WHAT NEEDS TO BE DONE — State the number of lines with "exists" in the listing, leaving out everything else.

Segment Start: DATASET ENTRIES

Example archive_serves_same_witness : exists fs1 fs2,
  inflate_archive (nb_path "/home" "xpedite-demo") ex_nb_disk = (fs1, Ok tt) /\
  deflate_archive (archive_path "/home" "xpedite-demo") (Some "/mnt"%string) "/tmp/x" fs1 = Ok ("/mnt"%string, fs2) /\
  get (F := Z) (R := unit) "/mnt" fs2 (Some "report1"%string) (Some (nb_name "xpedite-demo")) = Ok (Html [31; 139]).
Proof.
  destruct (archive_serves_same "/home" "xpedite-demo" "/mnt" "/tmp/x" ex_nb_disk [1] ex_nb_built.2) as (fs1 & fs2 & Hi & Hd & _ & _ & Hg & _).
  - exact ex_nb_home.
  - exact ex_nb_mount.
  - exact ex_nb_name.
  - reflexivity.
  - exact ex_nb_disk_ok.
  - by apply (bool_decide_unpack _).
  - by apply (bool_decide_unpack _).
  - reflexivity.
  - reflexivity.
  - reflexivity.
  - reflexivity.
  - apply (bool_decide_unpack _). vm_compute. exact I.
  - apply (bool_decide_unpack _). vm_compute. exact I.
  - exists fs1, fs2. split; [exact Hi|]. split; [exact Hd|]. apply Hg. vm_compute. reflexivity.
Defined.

Segment End: DATASET ENTRIES

RESPONSE FOR THIS EXERCISE — 2